Secara umum, kesaksian tersebut mampu memberikan rasionalisasi kenaikan anggaran bansos untuk mengantisipasi potensi krisis yang terjadi di Indonesia seperti di bidang pangan karena terjadinya el-nino.
Hal tersebut sejalan dengan pendapat Heru Susetyo (2024) bahwa orientasi utama dari bansos adalah bukan hanya menjadi instrumen kuratif untuk menyelesaikan kemiskinan, melainkan beroritentasi pula sebagai tindakan preventif untuk mencegah terjadinya kemiskinan.
Meskipun permasalahan kenaikan anggaran bansos dapat dijawab pemerintah, terdapat kemunculan permasalahan berupa penyaluran bansos langsung oleh Presiden yang menggunakan Dana Operasional Presiden (DOP) sebagai sumber pengeluaran.
Menurut Peraturan Menteri Keuangan Nomor 48/PMK.05/2008, DOP didefinisikan sebagai dana yang disediakan untuk menunjang kegiatan operasional berkaitan dengan representasi, pelayanan, keamanan, dan biaya kemudahan serta kegiatan lain guna melancarkan pelaksanaan tugas presiden dan wakil presiden.
Pengelolaan DOP tidak dilakukan langsung oleh presiden/wakil presiden, melainkan dilakukan oleh menteri sekretaris negara.
Berdasarkan ketentuan tersebut, DOP sudah ditujukan untuk melakukan kegiatan yang bersifat spesifik antara lain: (i) representasi; (ii) pelayanan; (iii) keamanan; (iv) biaya kemudahan; dan (v) kegiatan lain guna melancarkan pelaksanaan tugas presiden dan wakil presiden.
Ketentuan ini pada dasarnya telah memberikan rambu pembatasan yang jelas mengenai penggunaan DOP.
Sayangnya, ketentuan ini kemudian mengalami perubahan melalui Peraturan Menteri Keuangan Nomor 106/PMK.05/2008.
Keberadaan peraturan baru tersebut mengubah konsep DOP menjadi dana yang digunakan untuk menunjang kegiatan dalam rangka kelancaran pelaksanaan tugas Presiden dan Wakil Presiden, yang pengeluarannya dilakukan berdasarkan perintah presiden atau wakil presiden.
Ketentuan baru tersebut kembali membuat peruntukkan dari DOP menjadi tidak lagi memiliki batasan tujuan penggunaannya. Terlebih, ketentuan baru tersebut juga membuat penggunaan DOP menjadi kebijakan diskresi dari presiden semata.

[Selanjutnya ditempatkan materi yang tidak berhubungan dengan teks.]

(** On a well-formed state whose [_grid] and [_board] agree, the moves
    of any player are returned in strictly ascending order, lie on the
    board and are empty cells. *)
Lemma players_av_moves_sound (self : Reversi) (turn : Z) :
  wf self -> synced (_side self) self ->
  exists mv,
    players_av_moves self turn = Ok mv /\ ascending mv /\
    forall p, In p mv ->
      on_board (_side self) p /\ piece_at self p = Ok None.
Proof.
  intros Hwf Hsy. destruct (players_av_moves_ok self turn Hwf) as (mv & E & Hmv).
  exists mv. split; [exact E|]. split; [eapply players_av_moves_ascending; exact E|].
  intros p Hp. pose proof (Hmv p Hp) as Hc. pose proof Hc as [Hon _].
  split; [exact Hon|]. rewrite piece_at_on_board by exact Hon.
  pose proof (candidate_board_empty self p Hsy Hc) as Hb.
  destruct Hon as [Hi Hj]. destruct (Hsy _ _ Hi Hj) as (pc & Epc & Eg).
  unfold cell_at in *. rewrite Hb in Epc. injection Epc as <-. exact Eg.
Qed.

(** ** Moves keep the two boards in agreement *)

(** [apply_move] keeps [_grid] and [_board] in agreement. *)
Lemma apply_move_synced (self self' : Reversi) (pos : Position) :
  wf self -> synced (_side self) self -> on_board (_side self) pos ->
  apply_move self pos = Ok self' -> synced (_side self') self'.
Proof.
  intros Hwf Hsy Hon E. destruct pos as [row col].
  destruct (apply_move_steps self row col Hwf Hon)
    as (s1 & s2 & Hcfg1 & Hsh1 & _ & _ & Hsy1 & (Hcfg2 & Hsh2 & Hopen & Hnormal) & Eam).
  specialize (Hsy1 Hsy).
  assert (Hsy2 : synced (_side self) s2).
  { destruct (opening s1) eqn:Eop.
    - now rewrite (Hopen eq_refl).
    - apply (Hnormal eq_refl Hsy1). }
  destruct (same_config_trans _ _ _ Hcfg1 Hcfg2) as (F1 & F2 & F3 & F4 & F5).
  assert (Hwfn : wf (with_num_moves s2 (_num_moves s2 + 1))).
  { destruct Hwf as [Hside Hpl Hpar Hg Hb Ht]. destruct Hsh2 as [Hg2 Hb2].
    constructor; simpl; rewrite ?F1, ?F2, ?F4; assumption. }
  rewrite Eam in E. destruct (change_turn_wf _ _ Hwfn E) as [_ ->]. simpl.
  rewrite F1. exact Hsy2.
Qed.

(** ** The states the constructor builds *)

(** What one iteration establishes, and every iteration keeps, holds
    at the end of a loop. *)
Lemma for_once {X S : Type} (B P : S -> Prop) (xs : list X)
    (body : S -> X -> result S) (x : X) :
  In x xs ->
  (forall y s s1, In y xs -> B s -> body s y = Ok s1 -> B s1) ->
  (forall s s1, B s -> body s x = Ok s1 -> P s1) ->
  (forall y s s1, In y xs -> B s -> P s -> body s y = Ok s1 -> P s1) ->
  forall s0 s', B s0 -> for_ xs s0 body = Ok s' -> P s'.
Proof.
  intros Hin HB Hx HP.
  assert (Hkeep : forall ys s0 s', (forall y, In y ys -> In y xs) ->
            B s0 -> P s0 -> for_ ys s0 body = Ok s' -> P s').
  { induction ys as [|y ys IH]; intros s0 s' Hsub HB0 HP0; simpl.
    - now intros [= <-].
    - intros E. apply bind_ok in E as (s1 & E1 & E2).
      apply (IH s1 s'); try assumption.
      + intros z Hz. apply Hsub. now right.
      + eapply HB; [apply Hsub; now left|exact HB0|exact E1].
      + eapply HP; [apply Hsub; now left|exact HB0|exact HP0|exact E1]. }
  assert (G : forall ys s0 s', (forall y, In y ys -> In y xs) -> In x ys ->
            B s0 -> for_ ys s0 body = Ok s' -> P s').
  { induction ys as [|y ys IH]; intros s0 s' Hsub Hxin HB0; simpl; [destruct Hxin|].
    intros E. apply bind_ok in E as (s1 & E1 & E2).
    assert (HB1 : B s1) by (eapply HB; [apply Hsub; now left|exact HB0|exact E1]).
    destruct Hxin as [->|Hxin].
    - apply (Hkeep ys s1 s'); try assumption.
      + intros z Hz. apply Hsub. now right.
      + exact (Hx s0 s1 HB0 E1).
    - apply (IH s1 s'); try assumption. intros z Hz. apply Hsub. now right. }
  intros s0 s'. apply G; auto.
Qed.

Lemma enumerate_lookup {A : Type} (l : list A) (i : Z) (a : A) :
  0 <= i -> l !! Z.to_nat i = Some a -> In (i, a) (enumerate l).
Proof.
  intros Hi E. unfold enumerate, range, len. rewrite Z.sub_0_r, Nat2Z.id.
  assert (G : forall (l : list A) (s k : nat),
            l !! k = Some a ->
            In (0 + Z.of_nat (s + k), a)
              (combine (map (fun k : nat => 0 + Z.of_nat k) (seq s (length l))) l)).
  { clear. induction l as [|x l IH]; intros s k E; [discriminate|].
    destruct k as [|k]; simpl in *.
    - injection E as ->. left. f_equal. f_equal. lia.
    - right. replace (s + S k)%nat with (S s + k)%nat by lia. now apply IH. }
  specialize (G l 0%nat (Z.to_nat i) E).
  replace (0 + Z.of_nat (0 + Z.to_nat i)) with i in G by lia. exact G.
Qed.
(** * house_price: the model trainer ([src/model_train.py])

    A shallow embedding of the training script: the [Trainer] class, the
    candidate sets, [rm_space] and the driver loop of [__main__].

    - Python values are modelled as the script has them: strings, integers
      ([Z]), IEEE doubles (primitive floats, [np.nan] is [nan]), insertion
      ordered dictionaries, exceptions.
    - pandas tables are an index of row labels plus ordered named columns;
      column assignment aligns a [Series] on the index.
    - Objects that the script mutates in place live in a store: data frames
      ([frames]) and estimators ([estimators]) are referred to by location,
      so that [predict_df = self.X_valid] is an alias and [model.fit]
      updates the object a dictionary entry points to.
    - Third-party code (scikit-learn, xgboost, the numeric casts of numpy) is
      a parameter: the class [Library].  The constants of [src.setting] and
      the classes of [src.data_prep] and [src.predict], which the script
      imports, are parameters or records with the fields the script uses. *)

From Stdlib Require Import ZArith String Ascii List DecimalString DecimalZ DecimalPos Floats.
From stdpp Require Import base option list gmap strings.

Local Open Scope string_scope.
Local Open Scope list_scope.
Local Open Scope Z_scope.

(** ** Python: exceptions, results, a state and exception monad *)

Inductive exn : Type :=
| ValueError
| KeyError
| TypeError
| FileNotFoundError
| RuntimeError.

Inductive result (A : Type) : Type :=
| Ok (a : A)
| Raise (e : exn).
Arguments Ok {A} a.
Arguments Raise {A} e.

(** A computation over a state [S]: the state reached is kept when an
    exception is raised, as the mutations of a Python object are. *)
Definition M (S A : Type) : Type := S -> result A * S.

Definition ret {S A : Type} (a : A) : M S A := fun s => (Ok a, s).

Definition bind {S A B : Type} (c : M S A) (k : A -> M S B) : M S B :=
  fun s => match c s with
           | (Ok a, s') => k a s'
           | (Raise e, s') => (Raise e, s')
           end.

Definition lift_result {S A : Type} (r : result A) : M S A := fun s => (r, s).

Definition gets {S A : Type} (f : S -> A) : M S A := fun s => (Ok (f s), s).

Definition modify {S : Type} (f : S -> S) : M S unit := fun s => (Ok tt, f s).

(** [try: body except E: handler], [catches] telling which exceptions are
    instances of [E]. *)
Definition try_except {S A : Type}
    (body : M S A) (catches : exn -> bool) (handler : M S A) : M S A :=
  fun s => match body s with
           | (Ok a, s') => (Ok a, s')
           | (Raise e, s') => if catches e then handler s' else (Raise e, s')
           end.

Definition is_ValueError (e : exn) : bool :=
  match e with ValueError => true | _ => false end.

Declare Scope py_scope.
Delimit Scope py_scope with py.
Notation "'do' x <- c ; k" := (bind c (fun x => k))
  (at level 10, x name, c at level 100, k at level 200) : py_scope.
Notation "'do' ' p <- c ; k" := (bind c (fun x => match x with p => k end))
  (at level 10, p pattern, c at level 100, k at level 200) : py_scope.
Notation "c ;; k" := (bind c (fun _ => k))
  (at level 100, k at level 200, right associativity) : py_scope.
Local Open Scope py_scope.

(** [for x in l: acc = body x acc], the locals the loop updates being [acc]. *)
Fixpoint for_loop {S A B : Type} (l : list A) (body : A -> B -> M S B) (acc : B)
    : M S B :=
  match l with
  | [] => ret acc
  | x :: l' => do acc' <- body x acc; for_loop l' body acc'
  end.

(** *** Strings *)

(** [str(n)] for an integer. *)
Definition str_int (z : Z) : string := NilZero.string_of_int (Z.to_int z).

Definition lower_ascii (c : ascii) : ascii :=
  let n := nat_of_ascii c in
  if (Nat.leb 65 n && Nat.leb n 90)%bool then ascii_of_nat (n + 32) else c.

Fixpoint map_string (f : ascii -> ascii) (s : string) : string :=
  match s with
  | EmptyString => EmptyString
  | String c s' => String (f c) (map_string f s')
  end.

(** [s.replace(old, new)] for one-character [old] and [new]. *)
Definition str_replace (old new : ascii) (s : string) : string :=
  map_string (fun c => if Ascii.eqb c old then new else c) s.

(** [s.lower()] on the ASCII letters. *)
Definition str_lower (s : string) : string := map_string lower_ascii s.

(** [os.path.join(a, b)] of [posixpath]. *)
Definition ends_with_slash (a : string) : bool :=
  match get (String.length a - 1)%nat a with
  | Some c => Ascii.eqb c "/"
  | None => false
  end.

Definition os_path_join (a b : string) : string :=
  match b with
  | String "/" _ => b
  | _ => if (String.eqb a "" || ends_with_slash a)%bool then a +:+ b
         else a +:+ "/" +:+ b
  end.

(** *** Dictionaries: insertion ordered, one entry per key *)

Definition dict (V : Type) : Type := list (string * V).

Fixpoint dict_get {V : Type} (k : string) (d : dict V) : option V :=
  match d with
  | [] => None
  | (k', v) :: d' => if String.eqb k k' then Some v else dict_get k d'
  end.

(** [d[k] = v]: an existing key keeps its place. *)
Fixpoint dict_set {V : Type} (k : string) (v : V) (d : dict V) : dict V :=
  match d with
  | [] => [(k, v)]
  | (k', v') :: d' =>
      if String.eqb k k' then (k, v) :: d' else (k', v') :: dict_set k v d'
  end.

Definition dict_keys {V : Type} (d : dict V) : list string := map fst d.
Definition dict_values {V : Type} (d : dict V) : list V := map snd d.

(** [dict(zip(names, values))]. *)
Definition dict_zip {V : Type} (names : list string) (values : list V) : dict V :=
  fold_left (fun d kv => dict_set (fst kv) (snd kv) d) (combine names values) [].

(** [d[k]] as an expression. *)
Definition dict_getitem {V : Type} (k : string) (d : dict V) : result V :=
  match dict_get k d with
  | Some v => Ok v
  | None => Raise KeyError
  end.

(** ** pandas: tables *)

Inductive cell : Type :=
| Num (x : float)
| Int (z : Z)
| Str (s : string).

Record Series : Type := mkSeries {
  s_index : list Z;
  s_values : list cell
}.

Record DataFrame : Type := mkDataFrame {
  df_index : list Z;
  df_columns : list (string * list cell)
}.

Definition NaN : cell := Num nan.

Definition nrows (df : DataFrame) : nat := length (df_index df).

Definition column_names (df : DataFrame) : list string := map fst (df_columns df).

Definition column (label : string) (df : DataFrame) : option (list cell) :=
  dict_get label (df_columns df).

(** [RangeIndex(n)]. *)
Definition range_index (n : nat) : list Z := map Z.of_nat (seq 0 n).

(** [df[labels]] for a list of labels. *)
Fixpoint select_columns (cols : list (string * list cell)) (labels : list string)
    : result (list (string * list cell)) :=
  match labels with
  | [] => Ok []
  | l :: labels' =>
      match dict_get l cols with
      | None => Raise KeyError
      | Some c =>
          match select_columns cols labels' with
          | Ok r => Ok ((l, c) :: r)
          | Raise e => Raise e
          end
      end
  end.

Definition getitem_list (df : DataFrame) (labels : list string) : result DataFrame :=
  match select_columns (df_columns df) labels with
  | Ok cols => Ok (mkDataFrame (df_index df) cols)
  | Raise e => Raise e
  end.

(** [df[label]]. *)
Definition getitem (df : DataFrame) (label : string) : result Series :=
  match column label df with
  | Some c => Ok (mkSeries (df_index df) c)
  | None => Raise KeyError
  end.

(** [df.drop(label, axis='columns')]. *)
Definition drop_column (df : DataFrame) (label : string) : result DataFrame :=
  match column label df with
  | None => Raise KeyError
  | Some _ =>
      Ok (mkDataFrame (df_index df)
            (List.filter (fun c => negb (String.eqb (fst c) label)) (df_columns df)))
  end.

Definition zeq_list (a b : list Z) : bool := bool_decide (a = b).

Fixpoint lookup_label (label : Z) (idx : list Z) (vals : list cell) : option cell :=
  match idx, vals with
  | i :: idx', v :: vals' =>
      if Z.eqb label i then Some v else lookup_label label idx' vals'
  | _, _ => None
  end.

(** The values of [s] at the labels [idx], as column assignment aligns
    them: taken as they are when the indexes are equal, looked up by label
    otherwise (a missing label gives NaN, a repeated label in [s] is an
    error). *)
Definition reindex (s : Series) (idx : list Z) : result (list cell) :=
  if zeq_list (s_index s) idx then Ok (s_values s)
  else if bool_decide (NoDup (s_index s)) then
    Ok (map (fun l => default NaN (lookup_label l (s_index s) (s_values s))) idx)
  else Raise ValueError.

(** A frame without rows takes the index of the first values assigned to it. *)
Definition ensure_valid_index (df : DataFrame) (idx : list Z) : DataFrame :=
  match df_index df, idx with
  | [], _ :: _ =>
      mkDataFrame idx
        (map (fun c => (fst c, repeat NaN (length idx))) (df_columns df))
  | _, _ => df
  end.

Definition set_column (df : DataFrame) (label : string) (vals : list cell) : DataFrame :=
  mkDataFrame (df_index df) (dict_set label vals (df_columns df)).

(** [df[label] = s] for a Series. *)
Definition setitem_series (df : DataFrame) (label : string) (s : Series)
    : result DataFrame :=
  let df1 := ensure_valid_index df (s_index s) in
  match reindex s (df_index df1) with
  | Ok vals => Ok (set_column df1 label vals)
  | Raise e => Raise e
  end.

(** [df[label] = a] for an array. *)
Definition setitem_array (df : DataFrame) (label : string) (a : list cell)
    : result DataFrame :=
  let df1 := ensure_valid_index df (range_index (length a)) in
  if Nat.eqb (length a) (nrows df1) then Ok (set_column df1 label a)
  else Raise ValueError.

(** [df[label] = c] for a scalar. *)
Definition setitem_scalar (df : DataFrame) (label : string) (c : cell) : DataFrame :=
  set_column df label (repeat c (nrows df)).

(** [pd.DataFrame({...})] of a dictionary of lists. *)
Definition DataFrame_of_dict (d : dict (list cell)) : result DataFrame :=
  match d with
  | [] => Ok (mkDataFrame [] [])
  | (_, c) :: _ =>
      if forallb (fun kv => Nat.eqb (length (snd kv)) (length c)) d
      then Ok (mkDataFrame (range_index (length c)) d)
      else Raise ValueError
  end.

(** [pd.concat([a, b])]: rows of [a] then rows of [b], over the union of the
    columns in order of appearance, NaN where a frame lacks a column. *)
Definition column_or_nan (label : string) (df : DataFrame) : list cell :=
  default (repeat NaN (nrows df)) (column label df).

Definition concat_labels (a b : DataFrame) : list string :=
  column_names a ++
  List.filter (fun l => negb (existsb (String.eqb l) (column_names a))) (column_names b).

Definition pd_concat (a b : DataFrame) : DataFrame :=
  mkDataFrame (df_index a ++ df_index b)
    (map (fun l => (l, column_or_nan l a ++ column_or_nan l b)) (concat_labels a b)).

(** The rows of a frame, each with its cells in column order. *)
Definition row (i : nat) (df : DataFrame) : list cell :=
  map (fun c => default NaN (snd c !! i)) (df_columns df).

Definition rows (df : DataFrame) : list (list cell) :=
  map (fun i => row i df) (seq 0 (nrows df)).

Definition notnull (c : cell) : bool :=
  match c with
  | Num x => negb (PrimFloat.is_nan x)
  | _ => true
  end.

Kondisi ini menjadi makin pelik karena tidak ada pembatasan mengenai tugas presiden di mana UUD 1945 hanya mengatur bahwa presiden merupakan pemegang kekuasaan pemerintahan.
Lebih lanjut, UUD 1945 hanya mengatur relasi antara presiden dengan lembaga negara lain seperti proses pembentukan undang-undang bersama dengan Dewan Perwakilan Rakyat dan kuota 3 orang hakim dalam susunan hakim Mahkamah Konstitusi.
Tidak ada satupun ketentuan dalam UUD 1945 yang membatasi tugas presiden dalam melaksanakan kekuasaan pemerintahan.
Ketiadaan pembatasan ini membuat presiden memiliki kewenangan diskresi yang sangat besar menjalankan kekuasaan eksekutif yang dipegangnya.
Hal ini, bahkan membuat presiden memiliki kewenangan yang dimiliki oleh cabang kekuaaan di luar eksekutif seperti kewenangan untuk membentuk Peraturan Pemerintah Pengganti Undang-Undang (Perppu).